THE BLOG
11/09/2009 05:12 am ET Updated Nov 17, 2011

Feeling Better? Emotions and Health Care Reform

The emotion-stokers of fear and anger are at it again, promulgating these emotions that manipulate the debate on health care reform. Instead of engaging in a healthy discussion of issues, their focus is on carefully orchestrated outbursts of anger. Town hall meetings to discuss health care have become town 'hell' meetings, with an assortment of citizens expressing fury that their legislators dare to consider alternatives to a health care system that is the most expensive and inefficient in the world. Ironically, the majority of these irate participants are senior citizens, who rely on and even say they like their government-financed health care system, Medicare. Those with a vested financial interest in maintaining our pricey health care 'nonsystem' in its current form use the age-old trick of instilling anger and fear of change.

Emotion always trumps reason. When arguments become heated, logic rarely prevails. We are neurally programmed to feel when we have to and to think when we can. Feeling can guide thought, leading us to pay attention to life threats or matters of the heart, while reason tempers emotion, giving us perspective. We know from neuroscience that there is constant competition between the limbic system, the emotional trigger at the base of the brain, and the frontal cortex, the center of reasoning and planning, at the front and top of the brain. Firing up the amygdala, a key part of the emotion system that mediates fear and anger, immediately overrides the frontal cortex, while cortical activity makes us stop and think, and inhibits limbic functioning.

There is a powerful object lesson in the moving funeral services for Senator Kennedy. The Democrats should embrace emotions that are the opposite of fear and hatred: love and compassion. The speeches about the senator were filled with warmth, humor, and above all, love. Senator Kennedy was the strongest voice over decades championing health care as a right, not a privilege. However, his most trenchant gift to us may be not the content of his beliefs, but the feelings that surrounded them. He loved his family and his country, even his adversaries, and he received love and respect in return. The New Deal may be history, but we need a Warm Deal right now. We need images of doctors, nurses, and other health professionals caring for patients, touching them, healing them.

Our economic health is tied to our national health. We cannot maintain our economic dominance, especially during these trying times, until universal health care is provided independent of employment. The insurance industry is plundering both our health and our wealth. This is the lesson that most of the advanced industrial democracies of the world have learned, and is one reason that they, with government-backed health insurance, are now competing so effectively with us economically. If you liked credit default swaps and subprime mortgages, then you'll love the way the insurance industry is mangling health care in the United States. Their overhead, bloated profits, and excessive executive compensation soaks up 27% of our health care dollars - more than we spend on doctors delivering medical care (25%).

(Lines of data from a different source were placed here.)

(** A PDF whose page is two spaces: status 500 around the 400. *)
Lemma analyze_pdf_requests_witness :
  analyze_pdf MoreExamples.blank_pdf (u "summary") empty_world
  = (Raise (HTTPException 500
              (str_exn (HTTPException 400
                          (u "Không thể trích xuất text từ PDF")))),
     empty_world).
Proof.
  assert (Ep : pdf_page_texts (file_bytes MoreExamples.blank_pdf)
               = Ret [u "  "]) by reflexivity.
  assert (Hb : forallb blank [u "  "] = true) by reflexivity.
  rewrite (proj1 (analyze_pdf_requests MoreExamples.blank_pdf (u "summary")
                    [u "  "] empty_world Ep) Hb).
  reflexivity.
Defined.

(** Two complete reports and one without a content: no exchange. *)
Lemma compare_reports_requests_witness :
  exists e,
    compare_reports
      (MoreExamples.two_reports ++ [MoreExamples.report_without_content])
      empty_world
    = (Raise (HTTPException 500 (str_exn e)), empty_world).
Proof.
  apply (proj1 (compare_reports_requests
                  (MoreExamples.two_reports
                   ++ [MoreExamples.report_without_content])
                  empty_world)).
  reflexivity.
Defined.

(** The analysis type [forecast] is served as [summary]. *)
Lemma unknown_analysis_type_fallback_witness :
  snd (analyze_text Examples.report (u "forecast") empty_world)
  = snd (analyze_text Examples.report (u "summary") empty_world).
Proof.
  apply (proj1 unknown_analysis_type_fallback
           Examples.report (u "forecast") empty_world).
  reflexivity.
Defined.

(** The ragged heatmap is not drawable. *)
Lemma create_chart_not_drawable_witness :
  is_Ret (fst (create_chart MoreExamples.ragged_data (VStr (u "heatmap"))
                 (VStr (u "Doanh thu")) VNone VNone (u "seaborn")
                 empty_world))
  = false.
Proof.
  apply create_chart_not_drawable. reflexivity.
Defined.

(** The pie of the examples is drawable: it is rendered by the backend
    of the examples; and the square heatmap, which is drawable, fails on
    the backend whose [imshow] refuses the matrix. *)
Lemma create_chart_drawable_witness :
  is_Ret (fst (create_chart Examples.pie_data (VStr (u "pie"))
                 (VStr (u "Doanh thu")) VNone VNone (u "seaborn")
                 empty_world))
  = true
  /\ @fails_only_by_refusal Examples.strict_env _
       (@create_chart Examples.lib Examples.strict_env
          (VDict [(u "matrix", Examples.rows [[1; 2]; [3; 4]]%Z)])
          (VStr (u "heatmap")) (VStr (u "Doanh thu")) VNone VNone
          (u "seaborn"))
       empty_world.
Proof.
  split.
  - apply (proj2 (create_chart_drawable Examples.pie_data (VStr (u "pie"))
                    (VStr (u "Doanh thu")) VNone VNone (u "seaborn")
                    empty_world eq_refl)).
    exact service_permissive.
  - apply (proj1 (@create_chart_drawable Examples.lib Examples.strict_env
                    (VDict [(u "matrix", Examples.rows [[1; 2]; [3; 4]]%Z)])
                    (VStr (u "heatmap")) (VStr (u "Doanh thu")) VNone VNone
                    (u "seaborn") empty_world eq_refl)).
Defined.

(** The five examples on the backend of the examples. *)
Lemma chart_examples_render_witness :
  Forall (fun example =>
            forall style w,
              is_Ret (fst (create_chart_of example style w)) = true)
         (dict_values chart_examples).
Proof. exact (chart_examples_render service_permissive). Defined.

(** A bar chart titled with a number: rendered alone, not archived. *)
Lemma render_all_charts_returns_witness :
  is_Ret (fst (render_all_charts [MoreExamples.bar_titled_2024]
                 (u "individual") empty_world)) = true
  /\ is_Ret (fst (render_all_charts [MoreExamples.bar_titled_2024]
                    (u "zip") empty_world)) = false.
Proof.
  destruct (render_all_charts_returns [MoreExamples.bar_titled_2024]
              (u "individual") empty_world) as (Hi & _).
  destruct (render_all_charts_returns [MoreExamples.bar_titled_2024]
              (u "zip") empty_world) as (_ & Hz).
  split.
  - apply (proj2 (Hi eq_refl eq_refl)). exact service_permissive.
  - apply Hz. reflexivity.
Defined.

(** A PDF whose page is blank is analysed all the same. *)
Lemma full_pipeline_analysed_witness :
  exists results w' earlier combined_text completion,
    full_pipeline (SmartChartGenerator.new None)
      (Some MoreExamples.blank_pdf) [] None (u "summary") false empty_world
    = (Ret results, w')
    /\ chat_log w'
       = earlier ++ [(analysis_request (u "summary") combined_text,
                      Ret completion)].
Proof.
  eassert (E : full_pipeline (SmartChartGenerator.new None)
                 (Some MoreExamples.blank_pdf) [] None (u "summary") false
                 empty_world = (Ret _, _))
    by (vm_compute; reflexivity).
  destruct (full_pipeline_analysed _ _ _ _ _ _ _ _ _
              (or_introl (fun E0 => eq_ind
                 (Some MoreExamples.blank_pdf)
                 (fun o => match o with Some _ => True | None => False end)
                 I None E0)) E)
    as (earlier & combined_text & completion & Hl & _).
  eexists _, _, earlier, combined_text, completion.
  split; [exact E|exact Hl].
Defined.

End MoreInstances.
(** * NewBackupSystem: a shallow embedding of the backup / upload / comparison core

    The development follows the layout of the repository's backend:
    - [Js]          the few JavaScript primitives the services rely on;
    - [Comparator]  services/comparisonService.js;
    - [JobTracker]  services/backupStatusService.js and the upload status service;
    - [Reconciler]  controllers/comparisonController.js, [upsertTableData];
    - [Uploader]    services/uploadService.js, [uploadTableRecords];
    - [FileCompare] controllers/comparisonController.js, [compareBackupFiles];
    - [HttpListing] services/fhsFilesService.js, [getAllFilesFromHttp].

    Database and network calls are modelled by explicit state passing: a
    table is a list of rows, a Prisma model is a finite map keyed by job id,
    and a failing call is an error value that the embedded [try]/[catch]
    inspects exactly where the source does. *)

From stdpp Require Import base option list gmap strings pretty sorting fin_maps.
From Stdlib Require Import ZArith Lia Ascii.

Set Warnings "-register-all".

Local Open Scope Z_scope.

(* ===================================================================== *)
(** ** JavaScript primitives *)
(* ===================================================================== *)

Module Js.

(** [s.startsWith(p)] *)
Fixpoint startsWith (p s : string) : bool :=
  match p, s with
  | EmptyString, _ => true
  | String a p', String b s' => if Ascii.eqb a b then startsWith p' s' else false
  | String _ _, EmptyString => false
  end.

(** [s.includes(p)] *)
Fixpoint includes (p s : string) : bool :=
  startsWith p s ||
  match s with
  | EmptyString => false
  | String _ s' => includes p s'
  end.

(** The character class [[a-zA-Z0-9_]] of the identifier sanitizer. *)
Definition isIdentChar (c : ascii) : bool :=
  let n := nat_of_ascii c in
  ((97 <=? n) && (n <=? 122))%nat ||
  ((65 <=? n) && (n <=? 90))%nat ||
  ((48 <=? n) && (n <=? 57))%nat ||
  (n =? 95)%nat.

(** [s.replace(/[^a-zA-Z0-9_]/g, '')] *)
Fixpoint sanitize (s : string) : string :=
  match s with
  | EmptyString => EmptyString
  | String c s' => if isIdentChar c then String c (sanitize s') else sanitize s'
  end.

Definition lowerChar (c : ascii) : ascii :=
  let n := nat_of_ascii c in
  if ((65 <=? n) && (n <=? 90))%nat then ascii_of_nat (n + 32) else c.

(** [s.toLowerCase()], on the ASCII range. *)
Fixpoint toLowerCase (s : string) : string :=
  match s with
  | EmptyString => EmptyString
  | String c s' => String (lowerChar c) (toLowerCase s')
  end.

(** Truthiness of a possibly missing string property: [undefined], [null]
    and the empty string are falsy. *)
Definition truthy (o : option string) : bool :=
  match o with
  | Some s => negb (String.eqb s EmptyString)
  | None => false
  end.

(** [a || b] on possibly missing strings. *)
Definition orElse (a b : option string) : option string :=
  if truthy a then a else b.

(** [xs.slice(0, n)] *)
Definition slice0 {A} (n : nat) (xs : list A) : list A := take n xs.

(** [xs.slice(i, j)] for [0 <= i <= j] *)
Definition slice {A} (i j : nat) (xs : list A) : list A := take (j - i) (drop i xs).

(** The values a database driver hands to the services, seen through the
    two conversions the code applies to them: [JObject] carries
    [JSON.stringify(v)] of a value with [typeof v === 'object'], [JPrim]
    carries [String(v)] of any other defined value. *)
Inductive JsValue :=
| JUndefined
| JNull
| JObject (json : string)
| JPrim (str : string).

#[global] Instance JsValue_eq_dec : EqDecision JsValue.
Proof. solve_decision. Defined.

(** [v === null || v === undefined] *)
Definition isNullish (v : JsValue) : bool :=
  match v with
  | JUndefined | JNull => true
  | _ => false
  end.

(** [obj[key]] on a plain object: a missing property reads [undefined]. *)
Definition prop (obj : gmap string JsValue) (key : string) : JsValue :=
  default JUndefined (obj !! key).

End Js.

(* ===================================================================== *)
(** ** Comparator: services/comparisonService.js *)
(* ===================================================================== *)

Module Comparator.

(** [Math.round((backupCount / remoteCount) * 100)] for counts with
    [remoteCount > 0], computed on exact rationals:
    [Math.round x = floor (x + 1/2)]. *)
Definition roundPercent (backupCount remoteCount : Z) : Z :=
  (200 * backupCount + remoteCount) / (2 * remoteCount).

(** The "Calculate progress" block of [compareBackupWithRemote]. *)
Definition progress (backupCount remoteCount : Z) : Z :=
  if 0 <? remoteCount then roundPercent backupCount remoteCount
  else if 0 <? backupCount then 100 else 0.

Inductive TableStatus :=
| fully_backed_up
| partially_backed_up
| not_backed_up
| status_error.

(** The "Determine status" block. *)
Definition tableStatus (p : Z) : TableStatus :=
  if p =? 100 then fully_backed_up
  else if 0 <? p then partially_backed_up
  else not_backed_up.

(** *** Missing records *)

Abbreviation Obj := (gmap string Js.JsValue).

(** [set.add(x)]: a JavaScript [Set] keeps the first insertion of a value
    and iterates in insertion order. *)
Definition setAdd (s : list string) (x : string) : list string :=
  if decide (x ∈ s) then s else s ++ [x].

(** [new Set(xs)] *)
Definition newSet (xs : list string) : list string := foldl setAdd [] xs.

(** [set.has(x)] *)
Definition setHas (s : list string) (x : string) : bool := bool_decide (x ∈ s).

Record MissingData := {
  ids : list string;
  records : list Obj;
  totalMissing : nat
}.

Definition emptyMissing : MissingData :=
  {| ids := []; records := []; totalMissing := 0 |}.

(** [findMissingRecords].  The three database calls are given by their
    results: [remoteIdsResult] and [backupIdsResult] are the [id] columns
    returned by the two [SELECT id ... ORDER BY id] queries, each id already
    through [String(id)], and [None] when the call throws (no [id] column,
    connection failure); [fetchRows idsToFetch] is the result of the
    [SELECT * ... LIMIT 100] query built from [idsToFetch], after the
    per-row BigInt conversion, and [None] when that query throws. *)
Definition findMissingRecords
    (remoteIdsResult backupIdsResult : option (list string))
    (fetchRows : list string -> option (list Obj)) : MissingData :=
  match remoteIdsResult with
  | None => emptyMissing
  | Some remoteRows =>
    let remoteIds := newSet remoteRows in
    match backupIdsResult with
    | None => emptyMissing
    | Some backupRows =>
      let backupIds := newSet backupRows in
      let missingIds := filter (fun id => negb (setHas backupIds id) = true) remoteIds in
      let missingRecords :=
        if (0 <? length missingIds)%nat then
          let idsToFetch := Js.slice0 100 missingIds in
          match fetchRows idsToFetch with
          | Some rows => rows
          | None =>
            (* fallback to just IDs as objects *)
            map (fun id => ({[ "id" := Js.JPrim id ]} : Obj)) (Js.slice0 100 missingIds)
          end
        else [] in
      {| ids := missingIds;
         records := missingRecords;
         totalMissing := length missingIds |}
    end
  end.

By contrast, the overhead for our Medicare government health insurance is 2.7%, or 1/10th of this amount. The proposal for health insurance through nonprofit cooperatives is a recipe for failure. They cannot compete with the power and wealth of the insurance industry. We need a single-payer, unified system that eliminates the bewildering array of contracts, endless delays in payment, and intrusion of insurers between doctor and patient to survive medically and economically.

But will reason prevail? Not with peoples' limbic systems firing away like an NRA shooting range. The Democratic Party needs to fight fire with fire, or rather, with warmth, by portraying itself for what it is: the party of compassion. The Democrats plan comprehensive health care for the medically ill, not killing them as the Republicans would have us believe. Those who are proposing a new health care system for our country do so out of deep concern for the 45 million who are uninsured, for those with insurance who are nonetheless bankrupted by health care expenses, for those who cannot see the doctor they want or receive treatment they need because of capricious denial of coverage by health insurers. We need a counter-offensive that shows how to put the care back into health care.

A government-sponsored health plan is the healing touch we need and will force insurers to constrain their bloated profits and stop denying legitimate claims for coverage. Universal health care is a way to share the care for others that Senator Kennedy espoused over his half a century of public service. Emotion trumps reason. So let's make sure we use the right emotion.